ASSIGNMENT — From the data below, set down exactly the lines between the one holding "[Z.lor 0xE0 (Z.shiftr cp 12);" and the one holding "Words are 32-bit", inclusive, and no others.

[Saved entries]
▬▬▬▬▬▬

(** * FingerprintSDK: a shallow embedding of [src/fingerprint-sdk.ts]

    The development follows the source file top to bottom:

    - [JS]       JavaScript strings, as sequences of UTF-16 code units;
    - [Platform] the two Web-platform services behind [createHash]:
                 [TextEncoder.encode] and SHA-256;
    - [Num]      JavaScript numbers and completions;
    - [Sdk]      the class [FingerprintSDK], method by method;
    - [Table]    the vocabulary of the statements;
    - [Extended] the class of seventeen signals;
    - [Binary64] the weight arithmetic of the class in IEEE-754 doubles,
                 and the two ways its providers can fail;
    - then the properties, grouped by method.

    Four conventions hold throughout.

    - A method call runs to completion before the next one starts: the
      [await]s inside a call are not interleaved with other calls on the
      same instance.
    - Everything a method reads from the browser is a field of the
      environment [Env], fixed for the duration of a statement; the
      digest service [crypto.subtle.digest] is one of these fields, and
      [Platform.SHA256] is what a conforming browser puts there.
    - In [Sdk] numbers are exact: a finite number is a real, with [NaN]
      and the infinities beside it.  The rounding of IEEE-754 doubles is
      not modelled there, so an equation between finite numbers proved
      over [Sdk] holds of the program up to rounding.  Where a rounding
      decides a repeat count, a thrown error or an exact zero, the
      statement is made over [Binary64], whose numbers are the doubles
      themselves.
    - An environment [Env] is a page whose document has a [body] and
      whose context offers [crypto.subtle]; over it no provider fails.
      [Binary64.Page] adds the pages without one or the other. *)

From Stdlib Require Import String Ascii.
From Stdlib Require Import ZArith List Bool Lia.
From Stdlib Require Import Uint63.
From Corelib Require Import PrimFloat SpecFloat FloatOps FloatAxioms.
From Stdlib Require Import Reals Lra Permutation.
Import ListNotations.

(* ================================================================== *)
(** * JavaScript strings *)
(* ================================================================== *)

Module JS.

Local Open Scope Z_scope.

(** A JavaScript string is a finite sequence of UTF-16 code units;
    [str.length] counts code units and [str[i]] is the one-unit string
    at position [i]. *)
Definition jsstring := list Z.

(** ASCII literals of the source, as code units. *)
Fixpoint js (s : string) : jsstring :=
  match s with
  | EmptyString => []
  | String c rest => Z.of_nat (nat_of_ascii c) :: js rest
  end.

(** [Array.prototype.join(sep)] on an array of strings. *)
Fixpoint join (sep : jsstring) (parts : list jsstring) : jsstring :=
  match parts with
  | [] => []
  | [p] => p
  | p :: rest => p ++ sep ++ join sep rest
  end.

(** [s.padStart(targetLength, fill)] for a one-unit [fill]. *)
Definition padStart (targetLength : nat) (fill : Z) (s : jsstring) : jsstring :=
  repeat fill (targetLength - length s) ++ s.

(** Digit of [Number.prototype.toString(16)]: 0-9 then lowercase a-f. *)
Definition hexDigit (d : Z) : Z := if d <? 10 then 48 + d else 87 + d.

Fixpoint hexDigits (fuel : nat) (n : Z) (acc : jsstring) : jsstring :=
  match fuel with
  | O => acc
  | S fuel' =>
      let acc' := hexDigit (n mod 16) :: acc in
      if n / 16 =? 0 then acc' else hexDigits fuel' (n / 16) acc'
  end.

(** [n.toString(16)] for a non-negative integer [n]. *)
Definition toString16 (n : Z) : jsstring :=
  hexDigits (S (Z.to_nat (Z.log2 n))) n [].

Fixpoint decDigits (fuel : nat) (n : Z) (acc : jsstring) : jsstring :=
  match fuel with
  | O => acc
  | S fuel' =>
      let acc' := (48 + n mod 10) :: acc in
      if n / 10 =? 0 then acc' else decDigits fuel' (n / 10) acc'
  end.

(** [String(n)] for a non-negative integer [n] (the elements of a
    [Uint8Array] when it is joined). *)
Definition toStringDec (n : Z) : jsstring :=
  decDigits (S (Z.to_nat (Z.log2 n))) n [].

(** Lowercase hexadecimal code units: ['0'..'9'] and ['a'..'f']. *)
Definition isLowerHex (u : Z) : bool :=
  ((48 <=? u) && (u <=? 57)) || ((97 <=? u) && (u <=? 102)).

(** Equality of strings, decided unit by unit. *)
Definition jsstring_eq_dec : forall a b : jsstring, {a = b} + {a <> b} :=
  list_eq_dec Z.eq_dec.

End JS.

(* ================================================================== *)
(** * The platform services used by [createHash] *)
(* ================================================================== *)

Module Platform.

Import JS.
Local Open Scope Z_scope.

(** ** [new TextEncoder().encode(message)]: UTF-16 to UTF-8 *)

Definition isHighSurrogate (u : Z) : bool := (0xD800 <=? u) && (u <=? 0xDBFF).
Definition isLowSurrogate (u : Z) : bool := (0xDC00 <=? u) && (u <=? 0xDFFF).

(** Code points of a string; a surrogate without its partner becomes
    U+FFFD, as the encoder does. *)
Fixpoint codePoints (s : jsstring) : list Z :=
  match s with
  | [] => []
  | u :: rest =>
      if isHighSurrogate u then
        match rest with
        | l :: rest' =>
            if isLowSurrogate l
            then (0x10000 + Z.shiftl (u - 0xD800) 10 + (l - 0xDC00)) :: codePoints rest'
            else 0xFFFD :: codePoints rest
        | [] => [0xFFFD]
        end
      else if isLowSurrogate u then 0xFFFD :: codePoints rest
      else u :: codePoints rest
  end.

Definition utf8 (cp : Z) : list Z :=
  if cp <? 0x80 then [cp]
  else if cp <? 0x800 then
    [Z.lor 0xC0 (Z.shiftr cp 6); Z.lor 0x80 (Z.land cp 0x3F)]
  else if cp <? 0x10000 then
    [Z.lor 0xE0 (Z.shiftr cp 12);
     Z.lor 0x80 (Z.land (Z.shiftr cp 6) 0x3F);
     Z.lor 0x80 (Z.land cp 0x3F)]
  else
    [Z.lor 0xF0 (Z.shiftr cp 18);
     Z.lor 0x80 (Z.land (Z.shiftr cp 12) 0x3F);
     Z.lor 0x80 (Z.land (Z.shiftr cp 6) 0x3F);
     Z.lor 0x80 (Z.land cp 0x3F)].

Definition TextEncoder_encode (message : jsstring) : list Z :=
  flat_map utf8 (codePoints message).

(** ** [crypto.subtle.digest('SHA-256', data)] (FIPS 180-4)

    Words are 32-bit integers held in 63-bit machine integers; every
    addition and every rotation is masked back to 32 bits. *)

Definition mask32 : int := 0xFFFFFFFF%uint63.
Definition add32 (x y : int) : int := PrimInt63.land (PrimInt63.add x y) mask32.
Definition rotr (n x : int) : int :=
  PrimInt63.land
    (PrimInt63.lor (PrimInt63.lsr x n) (PrimInt63.lsl x (PrimInt63.sub 32%uint63 n)))
    mask32.
Definition shr (n x : int) : int := PrimInt63.lsr x n.
Definition xor3 (x y z : int) : int := PrimInt63.lxor (PrimInt63.lxor x y) z.
Definition not32 (x : int) : int := PrimInt63.lxor x mask32.

Definition Ch (x y z : int) : int :=
  PrimInt63.lxor (PrimInt63.land x y) (PrimInt63.land (not32 x) z).
Definition Maj (x y z : int) : int :=
  xor3 (PrimInt63.land x y) (PrimInt63.land x z) (PrimInt63.land y z).
Definition bigSigma0 (x : int) : int :=
  xor3 (rotr 2%uint63 x) (rotr 13%uint63 x) (rotr 22%uint63 x).
Definition bigSigma1 (x : int) : int :=
  xor3 (rotr 6%uint63 x) (rotr 11%uint63 x) (rotr 25%uint63 x).
Definition smallSigma0 (x : int) : int :=
  xor3 (rotr 7%uint63 x) (rotr 18%uint63 x) (shr 3%uint63 x).
Definition smallSigma1 (x : int) : int :=
  xor3 (rotr 17%uint63 x) (rotr 19%uint63 x) (shr 10%uint63 x).

(** The constants are derived as FIPS 180-4 defines them, from the
    first sixty-four primes: a round constant is the first 32 bits of
    the fractional part of a cube root, an initial hash word the first 32
    bits of the fractional part of a square root. *)
Definition primes : list Z :=
  [2; 3; 5; 7; 11; 13; 17; 19; 23; 29; 31; 37; 41; 43; 47; 53;
   59; 61; 67; 71; 73; 79; 83; 89; 97; 101; 103; 107; 109; 113; 127; 131;
   137; 139; 149; 151; 157; 163; 167; 173; 179; 181; 191; 193; 197; 199;
   211; 223; 227; 229; 233; 239; 241; 251; 257; 263; 269; 271; 277; 281;
   283; 293; 307; 311].

(** Integer cube root, one bit at a time from bit [bits - 1] down. *)
Fixpoint cubeRoot (bits : nat) (n r : Z) : Z :=
  match bits with
  | O => r
  | S bits' =>
      let r' := r + 2 ^ Z.of_nat bits' in
      cubeRoot bits' n (if r' * r' * r' <=? n then r' else r)
  end.

Definition fracCubeRoot (p : Z) : int :=
  Uint63.of_Z (cubeRoot 40 (p * 2 ^ 96) 0 mod 2 ^ 32).

Definition fracSquareRoot (p : Z) : int :=
  Uint63.of_Z (Z.sqrt (p * 2 ^ 64) mod 2 ^ 32).

Definition roundConstants : list int :=
  Eval vm_compute in map fracCubeRoot primes.

(** The eight working variables, and the running hash value. *)
Record state8 : Set := State8 {
  sa : int; sb : int; sc : int; sd : int; se : int; sf : int; sg : int; sh : int }.

Definition initialHash : state8 :=
  Eval vm_compute in
  State8 (fracSquareRoot 2) (fracSquareRoot 3) (fracSquareRoot 5) (fracSquareRoot 7)
         (fracSquareRoot 11) (fracSquareRoot 13) (fracSquareRoot 17) (fracSquareRoot 19).

(** Padding: a 1 bit, zeros up to 56 mod 64 bytes, then the bit length
    as a 64-bit big-endian integer. *)
Definition bigEndian (width : nat) (x : Z) : list Z :=
  map (fun i => Z.shiftr x (8 * Z.of_nat (width - 1 - i)) mod 256) (seq 0 width).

▬▬▬▬▬▬

RESPONSE FOR THIS EXERCISE —
    [Z.lor 0xE0 (Z.shiftr cp 12);
     Z.lor 0x80 (Z.land (Z.shiftr cp 6) 0x3F);
     Z.lor 0x80 (Z.land cp 0x3F)]
  else
    [Z.lor 0xF0 (Z.shiftr cp 18);
     Z.lor 0x80 (Z.land (Z.shiftr cp 12) 0x3F);
     Z.lor 0x80 (Z.land (Z.shiftr cp 6) 0x3F);
     Z.lor 0x80 (Z.land cp 0x3F)].

Definition TextEncoder_encode (message : jsstring) : list Z :=
  flat_map utf8 (codePoints message).

(** ** [crypto.subtle.digest('SHA-256', data)] (FIPS 180-4)

    Words are 32-bit integers held in 63-bit machine integers; every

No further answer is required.